■ YOUR OBJECTIVE: In the material below, the required lines run from the one containing "(TEN_YEARS_FROM_TODAY Sample.globals) true" through the one containing "#[local] Transparent template.". Copy those lines exactly, ends included, and nothing else.

PROVIDED DATA Block Start

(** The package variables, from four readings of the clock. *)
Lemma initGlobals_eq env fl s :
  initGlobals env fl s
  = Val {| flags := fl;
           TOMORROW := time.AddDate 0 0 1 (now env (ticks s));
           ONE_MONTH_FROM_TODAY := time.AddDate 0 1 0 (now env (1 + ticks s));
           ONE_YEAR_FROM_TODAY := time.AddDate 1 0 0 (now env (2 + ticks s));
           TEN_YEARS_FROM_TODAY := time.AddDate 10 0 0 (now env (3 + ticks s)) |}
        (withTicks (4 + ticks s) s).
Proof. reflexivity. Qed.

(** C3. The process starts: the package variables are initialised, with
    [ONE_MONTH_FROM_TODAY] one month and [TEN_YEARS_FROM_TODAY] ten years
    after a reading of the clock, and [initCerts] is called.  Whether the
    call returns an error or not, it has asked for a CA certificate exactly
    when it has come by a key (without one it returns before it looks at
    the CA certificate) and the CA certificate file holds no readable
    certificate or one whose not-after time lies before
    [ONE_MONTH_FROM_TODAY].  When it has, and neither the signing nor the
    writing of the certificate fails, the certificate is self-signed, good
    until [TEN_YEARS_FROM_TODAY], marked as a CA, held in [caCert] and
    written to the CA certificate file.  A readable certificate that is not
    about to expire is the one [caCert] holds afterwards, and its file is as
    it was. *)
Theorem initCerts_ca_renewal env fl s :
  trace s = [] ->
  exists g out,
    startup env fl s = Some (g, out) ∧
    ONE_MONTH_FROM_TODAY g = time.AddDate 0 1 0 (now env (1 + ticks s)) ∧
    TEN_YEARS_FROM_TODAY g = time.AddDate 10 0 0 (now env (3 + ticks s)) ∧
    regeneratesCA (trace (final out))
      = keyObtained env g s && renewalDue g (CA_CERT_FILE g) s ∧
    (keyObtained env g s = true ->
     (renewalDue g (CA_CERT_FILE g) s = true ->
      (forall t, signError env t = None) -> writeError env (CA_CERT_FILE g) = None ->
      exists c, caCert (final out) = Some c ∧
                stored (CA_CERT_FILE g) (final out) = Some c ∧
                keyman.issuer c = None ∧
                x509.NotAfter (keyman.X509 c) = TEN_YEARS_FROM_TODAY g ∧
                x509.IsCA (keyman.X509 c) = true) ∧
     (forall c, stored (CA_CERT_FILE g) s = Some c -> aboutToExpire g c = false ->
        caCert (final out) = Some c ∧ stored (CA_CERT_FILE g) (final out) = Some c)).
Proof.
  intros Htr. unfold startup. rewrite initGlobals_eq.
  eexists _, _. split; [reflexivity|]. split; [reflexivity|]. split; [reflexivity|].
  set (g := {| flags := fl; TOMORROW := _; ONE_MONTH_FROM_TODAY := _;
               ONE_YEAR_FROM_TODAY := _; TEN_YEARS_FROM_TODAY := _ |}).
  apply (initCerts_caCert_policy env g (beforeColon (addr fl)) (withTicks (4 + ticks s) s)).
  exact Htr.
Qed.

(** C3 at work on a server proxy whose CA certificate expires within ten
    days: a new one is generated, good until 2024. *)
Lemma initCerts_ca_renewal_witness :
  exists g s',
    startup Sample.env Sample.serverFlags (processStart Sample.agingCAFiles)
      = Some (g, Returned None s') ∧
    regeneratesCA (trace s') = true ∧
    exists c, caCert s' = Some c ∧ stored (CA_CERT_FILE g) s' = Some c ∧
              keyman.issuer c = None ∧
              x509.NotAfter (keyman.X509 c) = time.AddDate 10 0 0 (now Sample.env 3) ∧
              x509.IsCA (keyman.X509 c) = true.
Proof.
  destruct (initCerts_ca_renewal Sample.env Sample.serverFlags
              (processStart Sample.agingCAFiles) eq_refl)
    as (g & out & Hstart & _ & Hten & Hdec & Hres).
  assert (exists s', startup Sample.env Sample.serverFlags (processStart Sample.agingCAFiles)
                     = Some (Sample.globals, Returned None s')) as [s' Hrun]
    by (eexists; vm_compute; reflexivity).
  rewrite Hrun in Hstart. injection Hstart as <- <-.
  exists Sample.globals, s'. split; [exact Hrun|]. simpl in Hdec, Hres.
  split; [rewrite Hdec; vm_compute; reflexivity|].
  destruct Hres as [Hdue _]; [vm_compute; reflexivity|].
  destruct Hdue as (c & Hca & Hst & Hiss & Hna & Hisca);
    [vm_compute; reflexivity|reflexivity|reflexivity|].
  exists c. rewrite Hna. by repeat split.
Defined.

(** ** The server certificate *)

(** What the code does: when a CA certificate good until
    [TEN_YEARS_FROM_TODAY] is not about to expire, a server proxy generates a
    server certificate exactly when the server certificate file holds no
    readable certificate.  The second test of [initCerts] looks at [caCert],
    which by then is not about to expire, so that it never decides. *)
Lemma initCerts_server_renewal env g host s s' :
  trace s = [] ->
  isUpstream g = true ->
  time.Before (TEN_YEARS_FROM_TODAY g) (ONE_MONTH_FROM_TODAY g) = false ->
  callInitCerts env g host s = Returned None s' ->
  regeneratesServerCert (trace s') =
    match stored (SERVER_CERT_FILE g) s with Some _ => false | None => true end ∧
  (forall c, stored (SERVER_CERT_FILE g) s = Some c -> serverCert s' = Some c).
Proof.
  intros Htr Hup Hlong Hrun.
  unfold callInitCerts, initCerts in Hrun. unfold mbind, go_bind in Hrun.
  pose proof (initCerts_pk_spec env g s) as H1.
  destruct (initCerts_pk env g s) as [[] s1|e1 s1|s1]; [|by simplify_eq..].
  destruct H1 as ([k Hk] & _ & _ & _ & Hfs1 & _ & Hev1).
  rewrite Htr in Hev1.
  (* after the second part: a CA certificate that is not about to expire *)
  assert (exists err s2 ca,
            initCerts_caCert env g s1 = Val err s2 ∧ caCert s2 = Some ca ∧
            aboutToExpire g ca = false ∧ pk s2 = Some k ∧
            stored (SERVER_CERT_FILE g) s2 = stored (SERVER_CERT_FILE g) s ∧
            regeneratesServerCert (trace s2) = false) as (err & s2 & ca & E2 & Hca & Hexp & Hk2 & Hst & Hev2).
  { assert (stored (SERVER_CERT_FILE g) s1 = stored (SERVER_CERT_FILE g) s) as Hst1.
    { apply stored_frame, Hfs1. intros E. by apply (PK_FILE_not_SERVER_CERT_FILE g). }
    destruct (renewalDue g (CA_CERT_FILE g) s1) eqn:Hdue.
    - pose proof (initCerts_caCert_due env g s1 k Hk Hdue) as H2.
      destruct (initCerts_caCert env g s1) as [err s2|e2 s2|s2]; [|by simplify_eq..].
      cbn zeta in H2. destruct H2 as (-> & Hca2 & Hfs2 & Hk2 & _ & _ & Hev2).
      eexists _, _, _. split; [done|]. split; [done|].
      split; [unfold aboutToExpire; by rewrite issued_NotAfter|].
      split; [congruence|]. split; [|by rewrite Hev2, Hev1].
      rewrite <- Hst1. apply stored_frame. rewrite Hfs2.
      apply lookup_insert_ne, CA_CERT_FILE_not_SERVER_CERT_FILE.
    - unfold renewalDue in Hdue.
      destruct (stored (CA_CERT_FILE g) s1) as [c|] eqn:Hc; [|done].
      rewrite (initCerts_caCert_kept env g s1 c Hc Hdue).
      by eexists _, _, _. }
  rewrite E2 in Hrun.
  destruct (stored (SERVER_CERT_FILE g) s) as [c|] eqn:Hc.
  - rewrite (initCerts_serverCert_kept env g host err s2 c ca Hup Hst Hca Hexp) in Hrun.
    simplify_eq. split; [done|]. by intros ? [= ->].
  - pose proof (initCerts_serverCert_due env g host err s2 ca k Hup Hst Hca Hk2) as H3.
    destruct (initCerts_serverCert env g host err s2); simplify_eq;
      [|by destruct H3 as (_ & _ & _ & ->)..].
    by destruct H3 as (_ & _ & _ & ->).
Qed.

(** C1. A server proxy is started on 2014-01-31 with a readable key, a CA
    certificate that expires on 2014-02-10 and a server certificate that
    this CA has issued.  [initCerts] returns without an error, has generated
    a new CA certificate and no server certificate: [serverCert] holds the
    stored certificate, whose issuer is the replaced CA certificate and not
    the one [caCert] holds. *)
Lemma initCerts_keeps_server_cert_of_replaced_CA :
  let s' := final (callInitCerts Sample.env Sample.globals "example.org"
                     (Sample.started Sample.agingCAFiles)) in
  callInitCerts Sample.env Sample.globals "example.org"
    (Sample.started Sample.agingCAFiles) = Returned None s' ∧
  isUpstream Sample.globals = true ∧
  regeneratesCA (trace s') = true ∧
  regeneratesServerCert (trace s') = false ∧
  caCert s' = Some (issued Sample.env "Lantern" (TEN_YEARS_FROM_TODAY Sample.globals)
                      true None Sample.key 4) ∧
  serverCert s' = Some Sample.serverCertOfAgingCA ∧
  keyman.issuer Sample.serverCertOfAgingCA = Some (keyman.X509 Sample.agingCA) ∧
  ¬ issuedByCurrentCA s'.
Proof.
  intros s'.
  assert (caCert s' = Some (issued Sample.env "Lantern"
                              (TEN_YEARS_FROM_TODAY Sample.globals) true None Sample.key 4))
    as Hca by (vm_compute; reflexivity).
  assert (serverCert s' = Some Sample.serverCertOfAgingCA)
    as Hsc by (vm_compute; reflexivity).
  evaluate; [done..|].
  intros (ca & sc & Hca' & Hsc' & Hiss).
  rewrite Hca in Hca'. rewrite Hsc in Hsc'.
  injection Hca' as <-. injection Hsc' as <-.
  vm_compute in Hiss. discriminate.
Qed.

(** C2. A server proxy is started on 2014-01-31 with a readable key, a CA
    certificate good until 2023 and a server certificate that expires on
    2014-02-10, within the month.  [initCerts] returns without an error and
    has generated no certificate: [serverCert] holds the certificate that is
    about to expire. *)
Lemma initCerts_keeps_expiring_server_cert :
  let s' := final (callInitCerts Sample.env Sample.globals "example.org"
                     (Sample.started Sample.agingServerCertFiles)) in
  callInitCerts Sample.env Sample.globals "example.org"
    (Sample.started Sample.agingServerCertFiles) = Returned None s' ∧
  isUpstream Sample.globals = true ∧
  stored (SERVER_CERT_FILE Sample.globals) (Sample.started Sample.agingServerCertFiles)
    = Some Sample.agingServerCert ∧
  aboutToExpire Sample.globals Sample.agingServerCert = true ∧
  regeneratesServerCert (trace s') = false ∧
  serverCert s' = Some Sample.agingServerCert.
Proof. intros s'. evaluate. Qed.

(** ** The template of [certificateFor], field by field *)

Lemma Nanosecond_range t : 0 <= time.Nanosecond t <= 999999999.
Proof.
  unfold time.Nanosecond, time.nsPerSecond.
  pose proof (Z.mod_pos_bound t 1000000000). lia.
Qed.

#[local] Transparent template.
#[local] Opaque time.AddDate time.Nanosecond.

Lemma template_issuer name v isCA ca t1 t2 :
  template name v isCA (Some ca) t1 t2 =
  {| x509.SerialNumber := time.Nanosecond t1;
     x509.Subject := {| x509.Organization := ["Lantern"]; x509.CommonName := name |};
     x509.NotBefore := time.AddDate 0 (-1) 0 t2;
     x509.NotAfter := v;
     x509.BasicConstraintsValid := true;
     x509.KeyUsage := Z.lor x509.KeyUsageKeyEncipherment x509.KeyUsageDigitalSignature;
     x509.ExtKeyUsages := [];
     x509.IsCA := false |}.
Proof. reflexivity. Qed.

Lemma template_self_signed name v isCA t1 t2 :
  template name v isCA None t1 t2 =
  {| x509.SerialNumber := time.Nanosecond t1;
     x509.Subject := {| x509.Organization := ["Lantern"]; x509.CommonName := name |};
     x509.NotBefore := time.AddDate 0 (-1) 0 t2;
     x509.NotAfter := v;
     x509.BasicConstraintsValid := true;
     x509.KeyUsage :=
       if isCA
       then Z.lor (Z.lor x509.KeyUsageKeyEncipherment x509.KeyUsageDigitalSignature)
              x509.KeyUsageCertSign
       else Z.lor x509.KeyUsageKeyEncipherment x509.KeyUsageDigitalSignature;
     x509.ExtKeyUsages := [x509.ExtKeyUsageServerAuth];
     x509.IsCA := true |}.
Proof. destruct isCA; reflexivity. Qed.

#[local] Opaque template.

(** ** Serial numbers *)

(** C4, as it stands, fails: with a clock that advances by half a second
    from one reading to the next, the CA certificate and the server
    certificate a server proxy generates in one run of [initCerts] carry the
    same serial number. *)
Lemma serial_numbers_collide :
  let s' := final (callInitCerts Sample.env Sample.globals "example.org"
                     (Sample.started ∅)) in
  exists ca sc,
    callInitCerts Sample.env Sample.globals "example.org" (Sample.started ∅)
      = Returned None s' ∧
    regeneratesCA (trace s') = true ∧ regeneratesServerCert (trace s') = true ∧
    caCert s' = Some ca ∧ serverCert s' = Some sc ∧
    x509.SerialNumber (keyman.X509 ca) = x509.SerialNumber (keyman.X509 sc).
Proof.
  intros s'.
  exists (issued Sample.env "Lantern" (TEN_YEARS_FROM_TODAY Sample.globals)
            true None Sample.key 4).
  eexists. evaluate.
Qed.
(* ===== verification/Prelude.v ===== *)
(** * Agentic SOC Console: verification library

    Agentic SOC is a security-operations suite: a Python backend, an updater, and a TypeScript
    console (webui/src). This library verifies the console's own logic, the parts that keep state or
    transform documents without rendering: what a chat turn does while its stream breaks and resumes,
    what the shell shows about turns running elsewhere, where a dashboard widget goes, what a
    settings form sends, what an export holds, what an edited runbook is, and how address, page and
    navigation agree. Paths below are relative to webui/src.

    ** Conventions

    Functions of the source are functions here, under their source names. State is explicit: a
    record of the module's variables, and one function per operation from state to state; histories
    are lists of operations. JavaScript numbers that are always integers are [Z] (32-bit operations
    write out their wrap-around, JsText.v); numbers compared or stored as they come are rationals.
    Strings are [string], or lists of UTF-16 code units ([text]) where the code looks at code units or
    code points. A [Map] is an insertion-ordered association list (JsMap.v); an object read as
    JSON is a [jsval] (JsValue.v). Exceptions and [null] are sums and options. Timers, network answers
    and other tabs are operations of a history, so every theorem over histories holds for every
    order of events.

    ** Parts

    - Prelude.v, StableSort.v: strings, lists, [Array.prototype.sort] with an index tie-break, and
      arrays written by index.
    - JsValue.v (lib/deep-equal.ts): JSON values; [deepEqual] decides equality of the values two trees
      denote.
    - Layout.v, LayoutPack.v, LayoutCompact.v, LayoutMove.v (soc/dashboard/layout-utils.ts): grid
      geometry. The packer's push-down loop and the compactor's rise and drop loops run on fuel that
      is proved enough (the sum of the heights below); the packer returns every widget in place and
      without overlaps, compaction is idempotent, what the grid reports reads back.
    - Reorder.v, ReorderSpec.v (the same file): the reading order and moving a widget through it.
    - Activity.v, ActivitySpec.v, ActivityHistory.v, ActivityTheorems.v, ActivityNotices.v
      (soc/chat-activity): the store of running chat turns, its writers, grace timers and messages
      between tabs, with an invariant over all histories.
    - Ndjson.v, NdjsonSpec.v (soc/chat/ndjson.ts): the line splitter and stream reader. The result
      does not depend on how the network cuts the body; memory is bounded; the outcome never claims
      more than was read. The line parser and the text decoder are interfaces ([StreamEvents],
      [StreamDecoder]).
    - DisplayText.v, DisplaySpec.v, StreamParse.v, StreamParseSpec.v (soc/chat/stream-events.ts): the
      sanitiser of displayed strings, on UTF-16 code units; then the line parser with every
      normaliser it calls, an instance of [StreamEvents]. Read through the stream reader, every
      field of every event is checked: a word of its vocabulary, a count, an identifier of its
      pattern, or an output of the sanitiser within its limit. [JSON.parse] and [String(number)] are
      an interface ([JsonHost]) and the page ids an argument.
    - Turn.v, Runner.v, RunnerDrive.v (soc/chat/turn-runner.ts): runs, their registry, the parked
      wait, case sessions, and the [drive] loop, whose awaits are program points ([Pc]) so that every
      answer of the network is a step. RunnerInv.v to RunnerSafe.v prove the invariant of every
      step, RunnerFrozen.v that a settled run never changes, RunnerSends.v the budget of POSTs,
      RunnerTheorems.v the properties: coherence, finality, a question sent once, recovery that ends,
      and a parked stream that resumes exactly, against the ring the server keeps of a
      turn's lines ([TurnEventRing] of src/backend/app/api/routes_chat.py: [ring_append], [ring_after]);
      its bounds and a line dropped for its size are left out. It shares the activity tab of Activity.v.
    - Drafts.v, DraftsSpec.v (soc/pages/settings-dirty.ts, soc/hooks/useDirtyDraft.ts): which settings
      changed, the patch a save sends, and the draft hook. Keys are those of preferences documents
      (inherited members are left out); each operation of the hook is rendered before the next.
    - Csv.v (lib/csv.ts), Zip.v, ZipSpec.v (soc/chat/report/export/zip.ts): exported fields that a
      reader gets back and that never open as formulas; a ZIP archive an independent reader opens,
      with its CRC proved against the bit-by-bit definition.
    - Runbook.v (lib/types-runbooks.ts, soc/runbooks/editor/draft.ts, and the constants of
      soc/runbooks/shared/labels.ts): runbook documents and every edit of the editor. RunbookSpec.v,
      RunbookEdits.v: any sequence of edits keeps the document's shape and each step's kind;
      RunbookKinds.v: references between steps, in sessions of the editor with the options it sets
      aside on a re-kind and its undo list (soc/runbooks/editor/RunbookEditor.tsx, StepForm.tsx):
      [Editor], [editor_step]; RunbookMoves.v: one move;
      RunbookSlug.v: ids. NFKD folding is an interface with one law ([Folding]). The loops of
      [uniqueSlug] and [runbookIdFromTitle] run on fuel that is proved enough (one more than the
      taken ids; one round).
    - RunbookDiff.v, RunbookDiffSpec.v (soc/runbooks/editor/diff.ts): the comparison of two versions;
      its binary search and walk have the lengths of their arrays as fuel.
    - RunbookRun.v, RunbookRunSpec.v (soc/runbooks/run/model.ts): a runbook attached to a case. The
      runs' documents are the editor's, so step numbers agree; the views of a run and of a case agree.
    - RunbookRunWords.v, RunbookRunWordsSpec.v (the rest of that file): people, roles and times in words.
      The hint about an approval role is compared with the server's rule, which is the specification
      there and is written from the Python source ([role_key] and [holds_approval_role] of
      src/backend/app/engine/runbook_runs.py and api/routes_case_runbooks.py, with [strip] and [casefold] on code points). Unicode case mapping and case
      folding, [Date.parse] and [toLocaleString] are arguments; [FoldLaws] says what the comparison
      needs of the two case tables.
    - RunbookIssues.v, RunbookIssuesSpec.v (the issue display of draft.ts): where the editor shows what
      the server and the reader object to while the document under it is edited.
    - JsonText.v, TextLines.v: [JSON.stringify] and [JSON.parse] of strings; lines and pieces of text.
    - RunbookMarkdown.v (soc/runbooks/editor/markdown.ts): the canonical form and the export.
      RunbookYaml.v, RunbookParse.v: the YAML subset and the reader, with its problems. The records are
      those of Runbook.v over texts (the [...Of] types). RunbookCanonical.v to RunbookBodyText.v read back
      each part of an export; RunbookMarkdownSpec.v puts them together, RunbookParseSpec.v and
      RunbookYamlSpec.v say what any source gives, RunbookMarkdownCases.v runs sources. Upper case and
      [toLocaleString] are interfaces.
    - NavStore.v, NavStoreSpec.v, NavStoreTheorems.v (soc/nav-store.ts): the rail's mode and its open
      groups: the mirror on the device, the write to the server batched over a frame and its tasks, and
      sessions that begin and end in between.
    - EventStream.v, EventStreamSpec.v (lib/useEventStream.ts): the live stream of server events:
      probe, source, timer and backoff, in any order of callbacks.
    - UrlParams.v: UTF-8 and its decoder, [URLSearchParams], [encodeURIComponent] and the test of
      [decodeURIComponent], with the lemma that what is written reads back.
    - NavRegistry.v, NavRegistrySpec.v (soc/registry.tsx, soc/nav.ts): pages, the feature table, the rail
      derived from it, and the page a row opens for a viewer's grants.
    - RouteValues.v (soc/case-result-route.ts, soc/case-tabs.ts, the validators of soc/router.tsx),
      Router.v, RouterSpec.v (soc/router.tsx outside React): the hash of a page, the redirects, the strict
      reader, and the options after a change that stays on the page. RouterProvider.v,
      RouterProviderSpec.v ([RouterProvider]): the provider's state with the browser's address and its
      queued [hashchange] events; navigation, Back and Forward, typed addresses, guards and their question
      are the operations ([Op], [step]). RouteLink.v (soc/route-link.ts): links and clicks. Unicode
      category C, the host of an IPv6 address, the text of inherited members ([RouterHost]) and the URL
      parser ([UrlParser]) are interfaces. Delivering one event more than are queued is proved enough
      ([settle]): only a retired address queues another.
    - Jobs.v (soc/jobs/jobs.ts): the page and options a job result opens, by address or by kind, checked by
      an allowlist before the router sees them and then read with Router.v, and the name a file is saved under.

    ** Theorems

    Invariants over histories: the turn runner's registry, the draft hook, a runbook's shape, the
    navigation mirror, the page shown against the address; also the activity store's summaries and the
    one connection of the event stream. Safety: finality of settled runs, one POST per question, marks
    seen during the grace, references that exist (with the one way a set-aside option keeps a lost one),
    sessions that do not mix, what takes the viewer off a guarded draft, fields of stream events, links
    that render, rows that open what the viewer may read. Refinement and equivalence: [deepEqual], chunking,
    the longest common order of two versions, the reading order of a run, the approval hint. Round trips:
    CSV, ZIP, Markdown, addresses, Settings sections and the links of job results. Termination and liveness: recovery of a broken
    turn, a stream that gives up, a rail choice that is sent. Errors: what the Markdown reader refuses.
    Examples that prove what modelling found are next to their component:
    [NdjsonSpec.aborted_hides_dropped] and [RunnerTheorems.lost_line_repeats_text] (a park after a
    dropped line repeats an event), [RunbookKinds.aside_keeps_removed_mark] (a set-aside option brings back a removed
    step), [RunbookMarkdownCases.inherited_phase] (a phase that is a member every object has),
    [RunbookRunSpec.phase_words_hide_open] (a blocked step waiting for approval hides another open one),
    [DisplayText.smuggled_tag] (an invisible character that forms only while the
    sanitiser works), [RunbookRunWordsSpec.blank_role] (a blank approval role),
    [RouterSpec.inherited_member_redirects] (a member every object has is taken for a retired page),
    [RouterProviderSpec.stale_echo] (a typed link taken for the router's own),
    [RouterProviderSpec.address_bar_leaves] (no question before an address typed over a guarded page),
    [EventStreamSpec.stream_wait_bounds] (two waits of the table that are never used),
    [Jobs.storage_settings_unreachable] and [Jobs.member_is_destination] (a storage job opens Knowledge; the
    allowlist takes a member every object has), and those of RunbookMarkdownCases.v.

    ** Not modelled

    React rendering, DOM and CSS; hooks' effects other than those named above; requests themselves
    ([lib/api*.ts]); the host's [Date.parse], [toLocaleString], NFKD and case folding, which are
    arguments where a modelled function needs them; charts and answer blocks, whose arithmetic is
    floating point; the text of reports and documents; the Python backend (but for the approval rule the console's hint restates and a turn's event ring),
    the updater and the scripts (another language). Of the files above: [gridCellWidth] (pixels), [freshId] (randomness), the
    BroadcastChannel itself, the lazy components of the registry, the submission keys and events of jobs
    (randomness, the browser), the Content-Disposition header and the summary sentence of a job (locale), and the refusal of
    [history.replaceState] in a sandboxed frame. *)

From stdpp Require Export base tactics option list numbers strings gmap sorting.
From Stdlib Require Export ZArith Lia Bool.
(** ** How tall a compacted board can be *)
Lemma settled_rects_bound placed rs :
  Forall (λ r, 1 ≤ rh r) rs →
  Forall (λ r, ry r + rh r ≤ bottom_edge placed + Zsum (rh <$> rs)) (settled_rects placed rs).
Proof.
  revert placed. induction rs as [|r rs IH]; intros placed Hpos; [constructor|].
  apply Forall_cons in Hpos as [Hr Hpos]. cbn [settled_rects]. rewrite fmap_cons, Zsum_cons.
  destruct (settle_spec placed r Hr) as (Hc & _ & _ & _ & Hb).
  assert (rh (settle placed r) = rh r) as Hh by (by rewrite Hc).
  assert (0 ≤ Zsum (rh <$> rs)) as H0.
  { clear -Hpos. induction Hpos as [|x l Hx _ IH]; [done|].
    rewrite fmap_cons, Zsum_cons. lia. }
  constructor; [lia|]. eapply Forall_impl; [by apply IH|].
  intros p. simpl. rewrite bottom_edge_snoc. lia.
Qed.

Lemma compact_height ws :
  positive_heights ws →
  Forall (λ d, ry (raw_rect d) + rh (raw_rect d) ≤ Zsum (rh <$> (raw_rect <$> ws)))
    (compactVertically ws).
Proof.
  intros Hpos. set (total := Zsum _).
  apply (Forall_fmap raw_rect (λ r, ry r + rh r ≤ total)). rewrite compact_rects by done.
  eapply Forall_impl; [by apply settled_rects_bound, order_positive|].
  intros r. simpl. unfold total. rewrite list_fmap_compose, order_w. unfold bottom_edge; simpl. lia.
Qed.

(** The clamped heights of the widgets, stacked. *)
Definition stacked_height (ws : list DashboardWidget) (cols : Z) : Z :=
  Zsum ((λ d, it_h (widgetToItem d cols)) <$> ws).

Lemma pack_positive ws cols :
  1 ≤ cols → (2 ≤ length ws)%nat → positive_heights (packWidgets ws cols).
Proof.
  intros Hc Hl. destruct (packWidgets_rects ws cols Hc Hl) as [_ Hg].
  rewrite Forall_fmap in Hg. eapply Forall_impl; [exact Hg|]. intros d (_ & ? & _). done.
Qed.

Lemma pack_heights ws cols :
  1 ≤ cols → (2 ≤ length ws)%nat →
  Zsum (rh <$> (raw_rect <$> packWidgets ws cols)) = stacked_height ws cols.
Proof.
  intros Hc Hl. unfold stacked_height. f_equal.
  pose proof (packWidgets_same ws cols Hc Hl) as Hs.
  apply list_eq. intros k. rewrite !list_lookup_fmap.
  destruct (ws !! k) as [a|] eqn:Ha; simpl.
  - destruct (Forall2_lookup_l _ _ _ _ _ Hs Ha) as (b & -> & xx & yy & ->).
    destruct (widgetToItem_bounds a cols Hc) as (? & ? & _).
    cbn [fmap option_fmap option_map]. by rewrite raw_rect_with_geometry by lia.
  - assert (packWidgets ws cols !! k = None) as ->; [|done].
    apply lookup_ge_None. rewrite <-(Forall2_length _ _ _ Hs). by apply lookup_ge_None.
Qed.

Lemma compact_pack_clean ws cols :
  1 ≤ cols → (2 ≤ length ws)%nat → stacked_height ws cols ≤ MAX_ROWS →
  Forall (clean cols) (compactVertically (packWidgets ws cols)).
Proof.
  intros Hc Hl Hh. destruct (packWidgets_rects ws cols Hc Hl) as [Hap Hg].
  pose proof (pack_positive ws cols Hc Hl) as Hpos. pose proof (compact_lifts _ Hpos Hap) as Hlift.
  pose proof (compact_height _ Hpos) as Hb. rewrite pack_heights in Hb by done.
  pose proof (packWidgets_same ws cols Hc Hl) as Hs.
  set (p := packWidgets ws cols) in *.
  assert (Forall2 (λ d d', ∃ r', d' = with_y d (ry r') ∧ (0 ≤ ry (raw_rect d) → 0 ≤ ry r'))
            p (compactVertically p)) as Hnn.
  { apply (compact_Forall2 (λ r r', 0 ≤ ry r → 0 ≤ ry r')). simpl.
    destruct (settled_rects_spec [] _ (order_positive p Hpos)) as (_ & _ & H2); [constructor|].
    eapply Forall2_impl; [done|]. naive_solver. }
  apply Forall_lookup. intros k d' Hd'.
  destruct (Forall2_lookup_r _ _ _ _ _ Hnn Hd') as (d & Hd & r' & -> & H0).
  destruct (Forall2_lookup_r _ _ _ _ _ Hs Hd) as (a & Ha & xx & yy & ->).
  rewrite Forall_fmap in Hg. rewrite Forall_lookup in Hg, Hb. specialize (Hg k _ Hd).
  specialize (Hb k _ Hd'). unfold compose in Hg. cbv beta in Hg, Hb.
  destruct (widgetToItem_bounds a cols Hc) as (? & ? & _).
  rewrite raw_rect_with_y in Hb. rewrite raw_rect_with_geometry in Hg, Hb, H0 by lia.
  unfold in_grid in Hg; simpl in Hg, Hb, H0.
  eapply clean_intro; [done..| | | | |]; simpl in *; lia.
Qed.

PROVIDED DATA Block End

■ EXPECTED ANSWER:
                              (TEN_YEARS_FROM_TODAY Sample.globals) true None Sample.key 4))
    as Hca by (vm_compute; reflexivity).
  assert (serverCert s' = Some Sample.serverCertOfAgingCA)
    as Hsc by (vm_compute; reflexivity).
  evaluate; [done..|].
  intros (ca & sc & Hca' & Hsc' & Hiss).
  rewrite Hca in Hca'. rewrite Hsc in Hsc'.
  injection Hca' as <-. injection Hsc' as <-.
  vm_compute in Hiss. discriminate.
Qed.

(** C2. A server proxy is started on 2014-01-31 with a readable key, a CA
    certificate good until 2023 and a server certificate that expires on
    2014-02-10, within the month.  [initCerts] returns without an error and
    has generated no certificate: [serverCert] holds the certificate that is
    about to expire. *)
Lemma initCerts_keeps_expiring_server_cert :
  let s' := final (callInitCerts Sample.env Sample.globals "example.org"
                     (Sample.started Sample.agingServerCertFiles)) in
  callInitCerts Sample.env Sample.globals "example.org"
    (Sample.started Sample.agingServerCertFiles) = Returned None s' ∧
  isUpstream Sample.globals = true ∧
  stored (SERVER_CERT_FILE Sample.globals) (Sample.started Sample.agingServerCertFiles)
    = Some Sample.agingServerCert ∧
  aboutToExpire Sample.globals Sample.agingServerCert = true ∧
  regeneratesServerCert (trace s') = false ∧
  serverCert s' = Some Sample.agingServerCert.
Proof. intros s'. evaluate. Qed.

(** ** The template of [certificateFor], field by field *)

Lemma Nanosecond_range t : 0 <= time.Nanosecond t <= 999999999.
Proof.
  unfold time.Nanosecond, time.nsPerSecond.
  pose proof (Z.mod_pos_bound t 1000000000). lia.
Qed.

#[local] Transparent template.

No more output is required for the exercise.